▶ _Assignment_
Only one stretch of the records below should be repeated. It starts with the line containing "create_single : R" and goes on through the line containing "- intros t o. by intros [= <-].", exactly as written.

__________________________________________________

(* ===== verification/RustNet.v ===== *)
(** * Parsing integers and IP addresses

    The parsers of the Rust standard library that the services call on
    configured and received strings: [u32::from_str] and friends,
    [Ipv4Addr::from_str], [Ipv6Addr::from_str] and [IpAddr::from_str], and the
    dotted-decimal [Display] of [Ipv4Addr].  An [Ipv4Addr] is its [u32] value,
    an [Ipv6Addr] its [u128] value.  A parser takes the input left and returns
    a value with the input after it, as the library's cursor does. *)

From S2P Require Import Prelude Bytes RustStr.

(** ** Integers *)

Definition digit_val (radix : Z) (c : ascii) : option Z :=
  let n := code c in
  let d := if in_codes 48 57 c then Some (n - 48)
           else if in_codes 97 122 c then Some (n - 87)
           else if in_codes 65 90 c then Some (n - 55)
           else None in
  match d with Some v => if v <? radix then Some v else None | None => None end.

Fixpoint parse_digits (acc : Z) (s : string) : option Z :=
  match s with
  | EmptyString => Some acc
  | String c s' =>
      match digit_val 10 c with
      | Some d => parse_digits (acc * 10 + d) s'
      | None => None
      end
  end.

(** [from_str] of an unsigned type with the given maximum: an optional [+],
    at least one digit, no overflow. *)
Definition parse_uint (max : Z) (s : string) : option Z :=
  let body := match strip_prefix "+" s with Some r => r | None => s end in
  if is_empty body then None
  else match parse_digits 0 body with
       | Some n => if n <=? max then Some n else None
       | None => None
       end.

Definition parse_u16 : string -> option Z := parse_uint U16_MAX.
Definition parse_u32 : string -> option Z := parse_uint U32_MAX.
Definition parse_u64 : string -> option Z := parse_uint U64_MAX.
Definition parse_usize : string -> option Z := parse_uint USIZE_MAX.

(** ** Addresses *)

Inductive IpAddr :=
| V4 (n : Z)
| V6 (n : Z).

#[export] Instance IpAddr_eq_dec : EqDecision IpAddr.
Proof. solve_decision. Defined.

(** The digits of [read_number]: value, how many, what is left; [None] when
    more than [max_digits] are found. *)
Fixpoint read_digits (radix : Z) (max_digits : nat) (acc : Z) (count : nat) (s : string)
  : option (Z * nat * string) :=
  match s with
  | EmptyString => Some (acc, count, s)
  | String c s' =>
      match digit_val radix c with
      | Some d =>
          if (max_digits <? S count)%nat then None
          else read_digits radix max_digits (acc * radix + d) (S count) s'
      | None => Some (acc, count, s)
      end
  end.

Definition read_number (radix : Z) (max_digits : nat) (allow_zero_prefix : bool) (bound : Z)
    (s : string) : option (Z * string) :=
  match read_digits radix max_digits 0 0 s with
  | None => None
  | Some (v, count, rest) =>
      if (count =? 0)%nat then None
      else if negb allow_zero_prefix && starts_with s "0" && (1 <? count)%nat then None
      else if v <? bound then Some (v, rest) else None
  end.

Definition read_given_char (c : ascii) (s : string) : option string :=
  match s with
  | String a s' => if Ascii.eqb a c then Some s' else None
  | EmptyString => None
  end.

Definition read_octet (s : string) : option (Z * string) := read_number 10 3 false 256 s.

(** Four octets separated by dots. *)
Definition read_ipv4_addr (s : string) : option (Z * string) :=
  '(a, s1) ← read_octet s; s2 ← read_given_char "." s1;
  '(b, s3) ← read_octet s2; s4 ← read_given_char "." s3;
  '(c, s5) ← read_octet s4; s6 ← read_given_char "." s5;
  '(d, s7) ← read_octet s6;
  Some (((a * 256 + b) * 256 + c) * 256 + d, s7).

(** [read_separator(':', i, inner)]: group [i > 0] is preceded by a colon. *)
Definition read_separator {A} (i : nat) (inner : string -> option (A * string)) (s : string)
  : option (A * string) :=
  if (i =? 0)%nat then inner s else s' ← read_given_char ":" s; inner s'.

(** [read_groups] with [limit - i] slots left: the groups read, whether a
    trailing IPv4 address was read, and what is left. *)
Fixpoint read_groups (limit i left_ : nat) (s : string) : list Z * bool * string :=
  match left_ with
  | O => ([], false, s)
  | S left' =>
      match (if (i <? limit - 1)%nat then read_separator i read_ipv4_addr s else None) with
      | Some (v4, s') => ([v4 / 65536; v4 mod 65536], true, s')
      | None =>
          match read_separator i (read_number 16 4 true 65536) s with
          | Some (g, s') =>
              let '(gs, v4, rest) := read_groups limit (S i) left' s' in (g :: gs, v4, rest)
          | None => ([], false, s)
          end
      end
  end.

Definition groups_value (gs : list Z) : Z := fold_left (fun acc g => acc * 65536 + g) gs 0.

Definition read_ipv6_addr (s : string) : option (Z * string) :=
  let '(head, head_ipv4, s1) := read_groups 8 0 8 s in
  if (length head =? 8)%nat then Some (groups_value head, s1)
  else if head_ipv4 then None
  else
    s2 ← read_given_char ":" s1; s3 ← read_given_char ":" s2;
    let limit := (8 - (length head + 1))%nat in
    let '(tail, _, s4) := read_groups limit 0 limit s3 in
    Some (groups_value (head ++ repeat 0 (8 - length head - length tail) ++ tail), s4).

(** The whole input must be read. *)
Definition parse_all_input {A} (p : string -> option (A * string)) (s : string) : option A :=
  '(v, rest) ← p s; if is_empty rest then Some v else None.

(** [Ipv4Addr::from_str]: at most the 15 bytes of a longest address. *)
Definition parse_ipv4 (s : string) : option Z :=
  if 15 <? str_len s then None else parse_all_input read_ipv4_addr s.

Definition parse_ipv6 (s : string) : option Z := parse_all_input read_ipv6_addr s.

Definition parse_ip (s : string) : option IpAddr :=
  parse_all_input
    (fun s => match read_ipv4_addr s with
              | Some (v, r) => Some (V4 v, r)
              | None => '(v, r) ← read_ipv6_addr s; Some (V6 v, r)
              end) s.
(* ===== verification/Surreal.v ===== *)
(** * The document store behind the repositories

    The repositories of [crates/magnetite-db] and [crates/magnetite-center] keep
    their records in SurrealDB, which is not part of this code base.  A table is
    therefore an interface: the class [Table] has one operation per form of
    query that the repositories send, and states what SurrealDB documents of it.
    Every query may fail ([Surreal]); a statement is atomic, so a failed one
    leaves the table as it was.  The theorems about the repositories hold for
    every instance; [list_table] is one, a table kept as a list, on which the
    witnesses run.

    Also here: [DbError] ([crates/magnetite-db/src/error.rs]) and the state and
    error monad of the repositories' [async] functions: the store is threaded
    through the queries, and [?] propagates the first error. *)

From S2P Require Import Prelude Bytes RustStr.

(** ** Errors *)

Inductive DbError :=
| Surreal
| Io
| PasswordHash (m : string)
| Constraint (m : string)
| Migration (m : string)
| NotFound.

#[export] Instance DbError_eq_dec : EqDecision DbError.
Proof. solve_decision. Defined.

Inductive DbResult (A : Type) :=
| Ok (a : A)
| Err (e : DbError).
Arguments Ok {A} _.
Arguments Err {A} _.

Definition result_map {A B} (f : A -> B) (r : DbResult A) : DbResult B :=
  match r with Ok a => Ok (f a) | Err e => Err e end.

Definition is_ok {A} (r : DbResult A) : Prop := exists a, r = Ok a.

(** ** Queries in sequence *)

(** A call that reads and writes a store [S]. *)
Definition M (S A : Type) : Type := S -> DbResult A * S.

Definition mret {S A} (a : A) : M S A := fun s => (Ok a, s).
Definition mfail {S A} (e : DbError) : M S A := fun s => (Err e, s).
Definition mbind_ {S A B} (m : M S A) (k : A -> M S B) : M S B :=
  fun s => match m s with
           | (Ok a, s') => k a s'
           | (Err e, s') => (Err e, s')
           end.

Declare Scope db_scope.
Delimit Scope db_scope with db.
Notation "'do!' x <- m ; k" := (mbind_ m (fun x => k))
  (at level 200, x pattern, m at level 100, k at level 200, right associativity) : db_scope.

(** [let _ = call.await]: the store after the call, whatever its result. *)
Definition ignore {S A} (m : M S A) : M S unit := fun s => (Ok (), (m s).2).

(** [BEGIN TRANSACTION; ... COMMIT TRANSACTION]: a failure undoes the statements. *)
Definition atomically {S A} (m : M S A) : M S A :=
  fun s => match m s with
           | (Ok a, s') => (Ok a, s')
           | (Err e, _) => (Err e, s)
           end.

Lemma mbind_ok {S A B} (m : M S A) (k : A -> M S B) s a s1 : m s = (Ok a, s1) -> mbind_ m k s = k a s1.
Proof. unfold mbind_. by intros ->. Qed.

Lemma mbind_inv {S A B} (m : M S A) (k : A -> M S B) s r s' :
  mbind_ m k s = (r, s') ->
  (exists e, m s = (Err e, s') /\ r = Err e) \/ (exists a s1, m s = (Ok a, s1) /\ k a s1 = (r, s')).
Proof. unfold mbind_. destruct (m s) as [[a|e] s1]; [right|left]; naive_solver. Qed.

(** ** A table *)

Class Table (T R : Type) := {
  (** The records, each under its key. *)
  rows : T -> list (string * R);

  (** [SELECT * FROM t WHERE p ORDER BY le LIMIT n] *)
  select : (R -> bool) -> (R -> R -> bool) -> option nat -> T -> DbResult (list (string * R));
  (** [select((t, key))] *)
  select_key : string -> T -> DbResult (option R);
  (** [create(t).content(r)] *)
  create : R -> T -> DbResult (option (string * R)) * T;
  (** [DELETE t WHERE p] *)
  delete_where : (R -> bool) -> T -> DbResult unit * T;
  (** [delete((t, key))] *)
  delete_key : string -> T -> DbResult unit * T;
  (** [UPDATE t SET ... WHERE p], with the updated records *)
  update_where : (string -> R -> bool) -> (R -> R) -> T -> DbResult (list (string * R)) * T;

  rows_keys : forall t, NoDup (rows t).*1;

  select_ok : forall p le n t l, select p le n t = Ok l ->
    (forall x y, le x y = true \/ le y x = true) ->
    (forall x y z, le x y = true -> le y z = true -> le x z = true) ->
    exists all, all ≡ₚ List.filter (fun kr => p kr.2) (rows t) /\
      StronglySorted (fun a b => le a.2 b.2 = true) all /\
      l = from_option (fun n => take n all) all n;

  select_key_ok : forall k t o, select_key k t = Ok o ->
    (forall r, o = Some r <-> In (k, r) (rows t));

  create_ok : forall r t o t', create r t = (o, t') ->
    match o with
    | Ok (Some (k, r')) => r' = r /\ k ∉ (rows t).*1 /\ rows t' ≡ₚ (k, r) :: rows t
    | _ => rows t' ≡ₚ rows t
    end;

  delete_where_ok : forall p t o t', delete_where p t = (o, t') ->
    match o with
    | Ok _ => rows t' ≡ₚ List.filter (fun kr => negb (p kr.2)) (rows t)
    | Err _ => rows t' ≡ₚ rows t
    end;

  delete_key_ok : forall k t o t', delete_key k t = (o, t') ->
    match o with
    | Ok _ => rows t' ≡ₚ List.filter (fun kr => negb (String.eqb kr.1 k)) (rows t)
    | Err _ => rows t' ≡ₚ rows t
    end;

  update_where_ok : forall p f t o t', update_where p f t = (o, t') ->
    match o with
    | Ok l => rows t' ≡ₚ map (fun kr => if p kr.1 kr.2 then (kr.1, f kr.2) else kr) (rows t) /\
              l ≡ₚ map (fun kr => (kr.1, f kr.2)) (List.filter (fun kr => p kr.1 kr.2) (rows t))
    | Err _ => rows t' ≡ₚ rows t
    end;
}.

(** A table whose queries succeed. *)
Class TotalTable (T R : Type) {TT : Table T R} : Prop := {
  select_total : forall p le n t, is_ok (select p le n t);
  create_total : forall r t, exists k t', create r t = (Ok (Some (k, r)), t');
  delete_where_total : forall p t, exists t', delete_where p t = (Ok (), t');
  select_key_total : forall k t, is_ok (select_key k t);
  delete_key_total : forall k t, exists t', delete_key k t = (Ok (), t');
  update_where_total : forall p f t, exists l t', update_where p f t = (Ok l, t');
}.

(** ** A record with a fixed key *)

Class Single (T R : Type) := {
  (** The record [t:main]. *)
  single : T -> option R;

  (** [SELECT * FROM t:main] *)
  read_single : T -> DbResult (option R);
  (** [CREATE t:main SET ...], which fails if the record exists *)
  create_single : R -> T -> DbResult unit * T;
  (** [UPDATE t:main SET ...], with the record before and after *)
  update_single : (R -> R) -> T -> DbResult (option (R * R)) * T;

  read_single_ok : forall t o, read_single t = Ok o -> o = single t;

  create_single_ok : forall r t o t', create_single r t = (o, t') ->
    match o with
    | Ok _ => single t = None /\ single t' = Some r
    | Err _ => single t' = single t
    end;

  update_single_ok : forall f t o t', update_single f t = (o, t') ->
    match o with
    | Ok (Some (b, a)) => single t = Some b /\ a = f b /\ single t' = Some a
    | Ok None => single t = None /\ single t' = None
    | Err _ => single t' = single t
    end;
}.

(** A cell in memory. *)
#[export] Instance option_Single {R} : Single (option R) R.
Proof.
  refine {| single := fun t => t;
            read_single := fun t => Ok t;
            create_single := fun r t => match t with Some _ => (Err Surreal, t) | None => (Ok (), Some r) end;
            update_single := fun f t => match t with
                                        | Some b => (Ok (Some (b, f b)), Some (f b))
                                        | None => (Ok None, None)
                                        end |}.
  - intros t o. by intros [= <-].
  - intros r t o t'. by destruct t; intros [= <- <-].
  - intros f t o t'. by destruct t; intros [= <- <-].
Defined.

__________________________________________________

▶ _Result for this task_
  create_single : R -> T -> DbResult unit * T;
  (** [UPDATE t:main SET ...], with the record before and after *)
  update_single : (R -> R) -> T -> DbResult (option (R * R)) * T;

  read_single_ok : forall t o, read_single t = Ok o -> o = single t;

  create_single_ok : forall r t o t', create_single r t = (o, t') ->
    match o with
    | Ok _ => single t = None /\ single t' = Some r
    | Err _ => single t' = single t
    end;

  update_single_ok : forall f t o t', update_single f t = (o, t') ->
    match o with
    | Ok (Some (b, a)) => single t = Some b /\ a = f b /\ single t' = Some a
    | Ok None => single t = None /\ single t' = None
    | Err _ => single t' = single t
    end;
}.

(** A cell in memory. *)
#[export] Instance option_Single {R} : Single (option R) R.
Proof.
  refine {| single := fun t => t;
            read_single := fun t => Ok t;
            create_single := fun r t => match t with Some _ => (Err Surreal, t) | None => (Ok (), Some r) end;
            update_single := fun f t => match t with
                                        | Some b => (Ok (Some (b, f b)), Some (f b))
                                        | None => (Ok None, None)
                                        end |}.
  - intros t o. by intros [= <-].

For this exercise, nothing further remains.